Introduction: Guillain-Barré syndrome or acute inflammatory polyradiculoneuropathy is an inflammatory disease of peripheral nerves, which usually leads to tetraparesis of acute onset. It can lead to major residual disability in some patients despite current treatment options that have shown a favorable impact on the natural course of the disease.
Areas covered: This review focuses on the disease-modifying treatments that have been approved or are currently investigated for the treatment of Guillain-Barré syndrome. The authors also give their expert perspectives.
Expert opinion: Current treatment options, albeit efficacious, are not always able to stop the disease course of Guillain-Barré syndrome.
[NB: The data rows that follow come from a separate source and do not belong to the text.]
(* ===== verification/EvalFacts.v ===== *)
(** * Evaluation: fuel, types and scopes *)
From S2P Require Import Prelude Types Support Index Element ElementFacts Tensor TensorFacts Samples Base TypeInference Ops Linear ProcessGrid Regions Collectives ReplicaGroups Scope Eval Approx.

Section EvalFacts.
Context `{L : LLVM} (functions : string -> option Block) (process : option Process).
Context (std_sort : list Z -> (Z -> Z -> proc bool) -> proc (list Z)).

Abbreviation Evaluator :=
  (Block -> list InterpreterValue -> option (Operation -> Scope -> option Process -> proc Scope) -> option Scope ->
   proc (list InterpreterValue)).

(** ** Fuel changes no result *)
Section Monotone.
Context (Hsort : sort_monotone std_sort).
Context (E E' : Evaluator) (HE : forall b args fb parent, E b args fb parent ⊑ E' b args fb parent).
Context (fuel fuel' : nat) (Hfuel : (fuel <= fuel')%nat).
Context (fallback : option (Operation -> Scope -> option Process -> proc Scope)) (scope : Scope).

Lemma region_monotone b : region_le (region E scope b) (region E' scope b).
Proof. split; [done|]. intros args. apply HE. Qed.

Lemma loop_region_monotone b : region_le (loop_region E fallback scope b) (loop_region E' fallback scope b).
Proof. split; [done|]. intros args. apply HE. Qed.

Lemma regions_monotone bs : Forall2 region_le (region E scope <$> bs) (region E' scope <$> bs).
Proof. apply Forall2_fmap_2, Forall_Forall2_diag, Forall_forall. intros b _. apply region_monotone. Qed.

Lemma one_of_le p p' : p ⊑ p' -> one_of p ⊑ one_of p'.
Proof. intros H. by apply bind_le. Qed.

Lemma tensors_le p p' : p ⊑ p' -> tensors p ⊑ tensors p'.
Proof. intros H. by apply bind_le. Qed.

Lemma symbols_monotone name : option_Forall2 region_le (region E scope <$> functions name) (region E' scope <$> functions name).
Proof. destruct (functions name); constructor. apply region_monotone. Qed.

#[local] Hint Resolve region_monotone loop_region_monotone regions_monotone symbols_monotone one_of_le tensors_le : approx.

Lemma eval_region_op_le op results : option_Forall2 (⊑)
  (eval_region_op functions std_sort E fuel fallback scope op results)
  (eval_region_op functions std_sort E' fuel' fallback scope op results).
Proof.
  destruct op; cbn [eval_region_op]; constructor; unfold callOp, eval_scatter, eval_select_and_scatter, eval_reduce_window;
    monotone; auto with approx; apply HE.
Qed.

Lemma eval_collective_le op results : option_Forall2 (⊑)
  (eval_collective functions process E scope op results) (eval_collective functions process E' scope op results).
Proof. destruct op; cbn [eval_collective]; constructor; monotone; auto with approx. Qed.

Lemma eval_op_le op results : option_Forall2 (⊑)
  (eval_op functions process std_sort E fuel fallback scope op results)
  (eval_op functions process std_sort E' fuel' fallback scope op results).
Proof.
  unfold eval_op. destruct (eval_region_op_le op results); [by constructor|].
  destruct (eval_collective_le op results); [by constructor|].
  destruct (eval_other scope op results); [by constructor|]. destruct (eval_tensor_op scope op); by constructor.
Qed.

Lemma eval_operation_le operation :
  eval_operation functions process std_sort E fuel fallback scope operation
  ⊑ eval_operation functions process std_sort E' fuel' fallback scope operation.
Proof. unfold eval_operation. destruct (eval_op_le (op_of operation) (results_of operation)); [|done]. by apply bind_le. Qed.
End Monotone.

Lemma eval_operations_le (Hsort : sort_monotone std_sort) (E E' : Evaluator) fuel fuel' fallback :
  (forall b args fb parent, E b args fb parent ⊑ E' b args fb parent) -> (fuel <= fuel')%nat ->
  forall operations scope, eval_operations functions process std_sort E fuel fallback operations scope
    ⊑ eval_operations functions process std_sort E' fuel' fallback operations scope.
Proof.
  intros HE Hf operations. induction operations as [|operation operations IH]; intros scope; [done|]. cbn [eval_operations].
  destruct (negb _); [done|].
  assert ((scope' ← eval_operation functions process std_sort E fuel fallback scope operation;
           eval_operations functions process std_sort E fuel fallback operations scope')
    ⊑ (scope' ← eval_operation functions process std_sort E' fuel' fallback scope operation;
       eval_operations functions process std_sort E' fuel' fallback operations scope')) as Hstep.
  { apply bind_le; [by apply eval_operation_le|intros scope'; apply IH]. }
  revert Hstep. generalize (scope' ← eval_operation functions process std_sort E fuel fallback scope operation;
    eval_operations functions process std_sort E fuel fallback operations scope').
  generalize (scope' ← eval_operation functions process std_sort E' fuel' fallback scope operation;
    eval_operations functions process std_sort E' fuel' fallback operations scope').
  intros p' p Hstep. by destruct (op_of operation).
Qed.

(** The fuel of [eval] is no behaviour: with more of it a region performs the same
    effects with the same results, as far as it came with less. *)
Lemma eval_le (Hsort : sort_monotone std_sort) fuel : forall fuel' b args fallback parent, (fuel <= fuel')%nat ->
  eval functions process std_sort fuel b args fallback parent ⊑ eval functions process std_sort fuel' b args fallback parent.
Proof.
  induction fuel as [|fuel IH]; intros fuel' b args fallback parent Hf; [apply proc_le_fuel|].
  destruct fuel' as [|fuel']; [lia|]. cbn [eval]. case_decide; [|done]. apply bind_le; [done|]. intros scope.
  apply eval_operations_le; [done| |lia]. intros b' args' fb' parent'. apply IH. lia.
Qed.

(** ** Values have the types of their registers *)

(** The value a computation returns if every effect it performs is answered. *)
Fixpoint may_return {A} (p : proc A) (a : A) : Prop :=
  match p with
  | Return r => r = Ok a
  | Perform e k => exists r, may_return (k r) a
  end.

Lemma may_return_bind {A B} (p : proc A) (k : A -> proc B) b :
  may_return (p ≫= k) b -> exists a, may_return p a /\ may_return (k a) b.
Proof.
  induction p as [[a|f]|e h IH]; intros H.
  - by exists a.
  - done.
  - destruct H as [r H]. destruct (IH r H) as (a & Ha & Hk). exists a. split; [by exists r|done].
Qed.

Lemma may_return_lift {A} (r : result A) a : may_return (lift r) a <-> r = Ok a.
Proof. done. Qed.

Section Typed.
Context (types : positive -> Ty) (fallback : option (Operation -> Scope -> option Process -> proc Scope)).

(** A custom evaluator that keeps the types of the registers. *)
Definition fallback_typed : Prop := forall fb operation scope scope',
  fallback = Some fb -> Forall (declared types) (results_of operation) -> scope_typed types scope ->
  may_return (fb operation scope process) scope' -> scope_typed types scope'.

Context (Hfallback : fallback_typed).

Lemma eval_operation_typed (E : Evaluator) fuel scope operation scope' :
  Forall (declared types) (results_of operation) -> scope_typed types scope ->
  may_return (eval_operation functions process std_sort E fuel fallback scope operation) scope' ->
  scope_typed types scope'.
Proof.
  intros Hd Hs H. unfold eval_operation in H. destruct (eval_op _ _ _ _ _ _ _ _) as [p|].
  - apply may_return_bind in H as (vs & _ & H). by eapply add_all_typed; [exact Hd|exact Hs|exact H].
  - destruct fallback as [fb|] eqn:Ef; [|done]. by eapply (Hfallback fb operation scope).
Qed.

(** A block either returns at its first operation or goes on after it. *)
Lemma operation_step (E : Evaluator) fuel operation operations scope vs :
  may_return (eval_operations functions process std_sort E fuel fallback (operation :: operations) scope) vs ->
  (exists operands, op_of operation = ReturnOp operands /\ find_all scope operands = Ok vs) \/
  may_return (scope ← eval_operation functions process std_sort E fuel fallback scope operation;
              eval_operations functions process std_sort E fuel fallback operations scope) vs.
Proof.
  cbn [eval_operations]. destruct (negb _); [done|].
  generalize (scope ← eval_operation functions process std_sort E fuel fallback scope operation;
              eval_operations functions process std_sort E fuel fallback operations scope).
  intros p. destruct (op_of operation); try (intros H; right; exact H).
  intros H. left. eexists. split; [reflexivity|]. by apply may_return_lift.
Qed.

Lemma eval_operations_typed (E : Evaluator) fuel operations : forall scope vs,
  Forall (fun operation => Forall (declared types) (results_of operation) /\
    forall operands, op_of operation = ReturnOp operands -> Forall (declared types) operands) operations ->
  scope_typed types scope ->
  may_return (eval_operations functions process std_sort E fuel fallback operations scope) vs ->
  exists operation operands, operation ∈ operations /\ op_of operation = ReturnOp operands /\
    value_type <$> vs = ssa_type <$> operands.
Proof.
  induction operations as [|operation operations IH]; intros scope vs Hd Hs H; [done|].
  apply Forall_cons in Hd as [[Hres Hret] Hd].
  destruct (operation_step E fuel operation operations scope vs H) as [(operands & Eop & Hf)|Hstep].
  - exists operation, operands. split; [left|]. split; [done|]. by apply (find_all_typed types scope); [|apply Hret|].
  - apply may_return_bind in Hstep as (scope' & H1 & H2). destruct (IH scope' vs Hd) as (o & ops & Ho & Hop & Hty); [|done|].
    + by eapply eval_operation_typed.
    + exists o, ops. split; [by right|done].
Qed.
End Typed.

(** C11: a region whose registers are used at their declared types, evaluated in a
    scope that holds values of those types, returns values of the types of the
    operands of one of its terminators, and was given arguments of the types of
    its block arguments. *)
Theorem eval_typed types fuel region args fallback parent vs :
  fallback_typed types fallback -> (forall p, parent = Some p -> scope_typed types p) ->
  Forall (declared types) (arguments_of region) ->
  Forall (fun operation => Forall (declared types) (results_of operation) /\
    forall operands, op_of operation = ReturnOp operands -> Forall (declared types) operands) (operations_of region) ->
  may_return (eval functions process std_sort fuel region args fallback parent) vs ->
  value_type <$> args = ssa_type <$> arguments_of region /\
  exists operation operands, operation ∈ operations_of region /\ op_of operation = ReturnOp operands /\
    value_type <$> vs = ssa_type <$> operands.
Proof.
  intros Hfb Hparent Hargs Hops H. destruct fuel as [|fuel]; [done|]. cbn [eval] in H. case_decide as Hlen; [|done].
  apply may_return_bind in H as (scope & Hadd & H). apply may_return_lift in Hadd. split.
  - exact (add_all_values _ _ _ _ Hadd).
  - eapply eval_operations_typed; [done|done| |exact H]. eapply add_all_typed; [done| |exact Hadd]. by apply newScope_typed.
Qed.
End EvalFacts.

(** ** Witnesses: double a number, and while it is less than 100, double it again *)
Section Witnesses.
Import Concrete.

Definition reg (id : positive) : Value := MkValue id (shaped_type (shaped [] ui8)).
Definition flag (id : positive) : Value := MkValue id (shaped_type (shaped [] i1)).

Definition double_block : Block := MkBlock [reg 1]
  [MkOperation (BinaryOp AddOp (reg 1) (reg 1)) [reg 2]; MkOperation (ReturnOp [reg 2]) []].

Definition small_block : Block := MkBlock [reg 3]
  [MkOperation (ConstantOp (MkAttr (shaped [] ui8) [VInt (apint 8 100)])) [reg 4];
   MkOperation (CompareOp (reg 3) (reg 4) LT) [flag 5]; MkOperation (ReturnOp [flag 5]) []].

Definition main_block : Block := MkBlock [reg 6]
  [MkOperation (WhileOp [reg 6] small_block double_block) [reg 7]; MkOperation (ReturnOp [reg 7]) []].

Definition run_main (fuel : nat) (z : Z) : proc (list InterpreterValue) :=
  eval (fun _ => None) None stable_sort fuel main_block [TensorValue (scalar z)] None None.

Definition sample_types (id : positive) : Ty := shaped_type (shaped [] ui8).

Lemma eval_typed_witness :
  value_type <$> [TensorValue (scalar 192)] = [shaped_type (shaped [] ui8)] /\
  may_return (run_main 10 3) [TensorValue (scalar 192)].
Proof.
  assert (may_return (run_main 10 3) [TensorValue (scalar 192)]) as H by (vm_compute; reflexivity).
  destruct (eval_typed (fun _ => None) None stable_sort sample_types 10 main_block [TensorValue (scalar 3)] None None
    [TensorValue (scalar 192)]) as [_ (operation & operands & Hin & Hop & Hty)].
  - intros fb operation scope scope' Hfb. discriminate Hfb.
  - intros p Hp. discriminate Hp.
  - repeat constructor.
  - repeat constructor; intros operands Hop; try discriminate Hop. injection Hop as <-. repeat constructor.
  - exact H.
  - split; [|exact H]. rewrite Hty. apply list_elem_of_In in Hin.
    destruct Hin as [<-|[<-|[]]]; [discriminate Hop|]. injection Hop as <-. reflexivity.
Defined.
End Witnesses.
It is admitted that patients with a benign course should be carefully monitored but don't necessarily require specific treatment. In all other cases, specialized care and use of plasma exchange or intravenous immunoglobulin is required as soon as possible. The sequential use of both treatments has not shown any particular benefit, and it has recently been demonstrated that two courses of intravenous immunoglobulin do not perform better than one. There is therefore an urgent need to develop new therapeutic strategies for this sometimes-devastating disease, with promising options targeting the complement or autoantibodies. It remains important to discover biomarkers of disease activity, to select patients for intensive treatment and to identify if different treatment options should be used in different variants of Guillain-Barré syndrome.
Keywords: Guillain-Barré syndrome; Intravenous immunoglobulin; complement; plasma exchange; treatment.